=== Section Start ===

(* ===== verification/Partitioning.v ===== *)
(** * Splitting a flush into partitions

    Models [teodb-ingest/src/flush/partitioning.rs]: the partition key of a row
    and the grouping of the rows of a flush by it.  Arrow's arrays are typed
    columns of nullable cells; its [take] kernel, the construction of a batch
    and the JSON text of a key are an interface with their documented laws. *)

From Stdlib Require Import Eqdep_dec.
From S2P Require Import Prelude Core Codec DataFiles Schema Compaction Convert ConvertSpec.
Open Scope nat_scope.
Open Scope list_scope.

(** ** Record batches *)
Inductive ArrayClass :=
| ClsBoolean | ClsInt8 | ClsInt16 | ClsInt32 | ClsInt64 | ClsUInt8 | ClsUInt16 | ClsUInt32 | ClsUInt64
| ClsFloat32 | ClsFloat64 | ClsDecimal128 | ClsDate32 | ClsTimestampMicrosecond | ClsTime64Microsecond
| ClsString | ClsBinary | ClsFixedSizeBinary | ClsOther (tag : N).
#[export] Instance ArrayClass_eq_dec : EqDecision ArrayClass.
Proof. solve_decision. Defined.

Definition cell_type (c : ArrayClass) : Type :=
  match c with
  | ClsBoolean => bool
  | ClsInt8 | ClsInt16 | ClsInt32 | ClsInt64 | ClsDecimal128 | ClsDate32 | ClsTimestampMicrosecond
  | ClsTime64Microsecond => Z
  | ClsUInt8 | ClsUInt16 | ClsUInt32 | ClsUInt64 | ClsFloat32 | ClsFloat64 => N
  | ClsString => string
  | ClsBinary | ClsFixedSizeBinary => list N
  | ClsOther _ => N
  end.

(** An array of a class; [None] is a null slot. *)
Record Array := mkArray { arr_class : ArrayClass; arr_cells : list (option (cell_type arr_class)) }.
Definition array_len (a : Array) : nat := length (arr_cells a).
Definition array_is_null (a : Array) (row : nat) : bool :=
  match arr_cells a !! row with Some None => true | _ => false end.
(** The cells at the given positions. *)
Definition array_select (a : Array) (rows : list nat) : Array :=
  mkArray (arr_class a) (omap (λ i, arr_cells a !! i) rows).
Lemma add_row_group_bounds acc rg :
  let acc' := add_row_group field_ids acc rg in
  fs_lower_bounds acc' !! fid = keep_opt scalar_ltb (fs_lower_bounds acc !! fid) (column_min rg) ∧
  fs_upper_bounds acc' !! fid = keep_opt scalar_gtb (fs_upper_bounds acc !! fid) (column_max rg).
Proof.
  cbn zeta. unfold add_row_group. set (acc0 := mkFileStats _ _ _ _ _ _ _).
  assert (∀ s j col, j ≠ idx → fs_lower_bounds (add_column field_ids (wrap_unsigned 64 (rg_num_rows rg)) s (j, col)) !! fid
      = fs_lower_bounds s !! fid ∧
    fs_upper_bounds (add_column field_ids (wrap_unsigned 64 (rg_num_rows rg)) s (j, col)) !! fid
      = fs_upper_bounds s !! fid) as Hne.
  { intros s j col Hj. unfold add_column. destruct (mjoin (field_ids !! j)) as [id|] eqn:Hid; [|done].
    assert (fid ≠ id) by (intros <-; by apply Hj, Huniq).
    destruct (cc_statistics col); simpl; [|done]. by rewrite !keep_bound_lookup, !decide_False. }
  split.
  - rewrite (foldl_imap_only _ (λ s, fs_lower_bounds s !! fid)
      (λ o col, keep_opt scalar_ltb o (cc_statistics col ≫= stats_min_to_scalar)) idx).
    + unfold column_min. simpl. by destruct (rg_columns rg !! idx).
    + intros. by apply Hne.
    + intros s col. unfold add_column. rewrite Hidx. destruct (cc_statistics col); simpl; [|done].
      by rewrite keep_bound_lookup, decide_True.
  - rewrite (foldl_imap_only _ (λ s, fs_upper_bounds s !! fid)
      (λ o col, keep_opt scalar_gtb o (cc_statistics col ≫= stats_max_to_scalar)) idx).
    + unfold column_max. simpl. by destruct (rg_columns rg !! idx).
    + intros. by apply Hne.
    + intros s col. unfold add_column. rewrite Hidx. destruct (cc_statistics col); simpl; [|done].
      by rewrite keep_bound_lookup, decide_True.
Qed.

(** A row group whose statistics are true of the non-null values of the column, and usable:
    both ends can be represented. *)
Definition group_truthful (k : ScalarKind) (rg : RowGroup) (values : list TeoScalar) : Prop :=
  (∀ s, column_min rg = Some s ∨ column_max rg = Some s → of_kind k s) ∧
  ∀ v, v ∈ values → ∃ lo hi, column_min rg = Some lo ∧ column_max rg = Some hi ∧ scalar_le lo v ∧ scalar_le v hi.

Definition covers_values (k : ScalarKind) (acc : FileStats) (values : list TeoScalar) : Prop :=
  (∀ s, fs_lower_bounds acc !! fid = Some s ∨ fs_upper_bounds acc !! fid = Some s → of_kind k s) ∧
  ∀ v, v ∈ values → ∃ lo hi, fs_lower_bounds acc !! fid = Some lo ∧ fs_upper_bounds acc !! fid = Some hi ∧
    scalar_le lo v ∧ scalar_le v hi.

=== Section End ===

=== What to work on ===
Every record must be retyped so that it matches the original exactly.

=== Written solution ===
(* ===== verification/Partitioning.v ===== *)
(** * Splitting a flush into partitions

    Models [teodb-ingest/src/flush/partitioning.rs]: the partition key of a row
    and the grouping of the rows of a flush by it.  Arrow's arrays are typed
    columns of nullable cells; its [take] kernel, the construction of a batch
    and the JSON text of a key are an interface with their documented laws. *)

From Stdlib Require Import Eqdep_dec.
From S2P Require Import Prelude Core Codec DataFiles Schema Compaction Convert ConvertSpec.
Open Scope nat_scope.
Open Scope list_scope.

(** ** Record batches *)
Inductive ArrayClass :=
| ClsBoolean | ClsInt8 | ClsInt16 | ClsInt32 | ClsInt64 | ClsUInt8 | ClsUInt16 | ClsUInt32 | ClsUInt64
| ClsFloat32 | ClsFloat64 | ClsDecimal128 | ClsDate32 | ClsTimestampMicrosecond | ClsTime64Microsecond
| ClsString | ClsBinary | ClsFixedSizeBinary | ClsOther (tag : N).
#[export] Instance ArrayClass_eq_dec : EqDecision ArrayClass.
Proof. solve_decision. Defined.

Definition cell_type (c : ArrayClass) : Type :=
  match c with
  | ClsBoolean => bool
  | ClsInt8 | ClsInt16 | ClsInt32 | ClsInt64 | ClsDecimal128 | ClsDate32 | ClsTimestampMicrosecond
  | ClsTime64Microsecond => Z
  | ClsUInt8 | ClsUInt16 | ClsUInt32 | ClsUInt64 | ClsFloat32 | ClsFloat64 => N
  | ClsString => string
  | ClsBinary | ClsFixedSizeBinary => list N
  | ClsOther _ => N
  end.

(** An array of a class; [None] is a null slot. *)
Record Array := mkArray { arr_class : ArrayClass; arr_cells : list (option (cell_type arr_class)) }.
Definition array_len (a : Array) : nat := length (arr_cells a).
Definition array_is_null (a : Array) (row : nat) : bool :=
  match arr_cells a !! row with Some None => true | _ => false end.
(** The cells at the given positions. *)
Definition array_select (a : Array) (rows : list nat) : Array :=
  mkArray (arr_class a) (omap (λ i, arr_cells a !! i) rows).
Lemma add_row_group_bounds acc rg :
  let acc' := add_row_group field_ids acc rg in
  fs_lower_bounds acc' !! fid = keep_opt scalar_ltb (fs_lower_bounds acc !! fid) (column_min rg) ∧
  fs_upper_bounds acc' !! fid = keep_opt scalar_gtb (fs_upper_bounds acc !! fid) (column_max rg).
Proof.
  cbn zeta. unfold add_row_group. set (acc0 := mkFileStats _ _ _ _ _ _ _).
  assert (∀ s j col, j ≠ idx → fs_lower_bounds (add_column field_ids (wrap_unsigned 64 (rg_num_rows rg)) s (j, col)) !! fid
      = fs_lower_bounds s !! fid ∧
    fs_upper_bounds (add_column field_ids (wrap_unsigned 64 (rg_num_rows rg)) s (j, col)) !! fid
      = fs_upper_bounds s !! fid) as Hne.
  { intros s j col Hj. unfold add_column. destruct (mjoin (field_ids !! j)) as [id|] eqn:Hid; [|done].
    assert (fid ≠ id) by (intros <-; by apply Hj, Huniq).
    destruct (cc_statistics col); simpl; [|done]. by rewrite !keep_bound_lookup, !decide_False. }
  split.
  - rewrite (foldl_imap_only _ (λ s, fs_lower_bounds s !! fid)
      (λ o col, keep_opt scalar_ltb o (cc_statistics col ≫= stats_min_to_scalar)) idx).
    + unfold column_min. simpl. by destruct (rg_columns rg !! idx).
    + intros. by apply Hne.
    + intros s col. unfold add_column. rewrite Hidx. destruct (cc_statistics col); simpl; [|done].
      by rewrite keep_bound_lookup, decide_True.
  - rewrite (foldl_imap_only _ (λ s, fs_upper_bounds s !! fid)
      (λ o col, keep_opt scalar_gtb o (cc_statistics col ≫= stats_max_to_scalar)) idx).
    + unfold column_max. simpl. by destruct (rg_columns rg !! idx).
    + intros. by apply Hne.
    + intros s col. unfold add_column. rewrite Hidx. destruct (cc_statistics col); simpl; [|done].
      by rewrite keep_bound_lookup, decide_True.
Qed.

(** A row group whose statistics are true of the non-null values of the column, and usable:
    both ends can be represented. *)
Definition group_truthful (k : ScalarKind) (rg : RowGroup) (values : list TeoScalar) : Prop :=
  (∀ s, column_min rg = Some s ∨ column_max rg = Some s → of_kind k s) ∧
  ∀ v, v ∈ values → ∃ lo hi, column_min rg = Some lo ∧ column_max rg = Some hi ∧ scalar_le lo v ∧ scalar_le v hi.

Definition covers_values (k : ScalarKind) (acc : FileStats) (values : list TeoScalar) : Prop :=
  (∀ s, fs_lower_bounds acc !! fid = Some s ∨ fs_upper_bounds acc !! fid = Some s → of_kind k s) ∧
  ∀ v, v ∈ values → ∃ lo hi, fs_lower_bounds acc !! fid = Some lo ∧ fs_upper_bounds acc !! fid = Some hi ∧
    scalar_le lo v ∧ scalar_le v hi.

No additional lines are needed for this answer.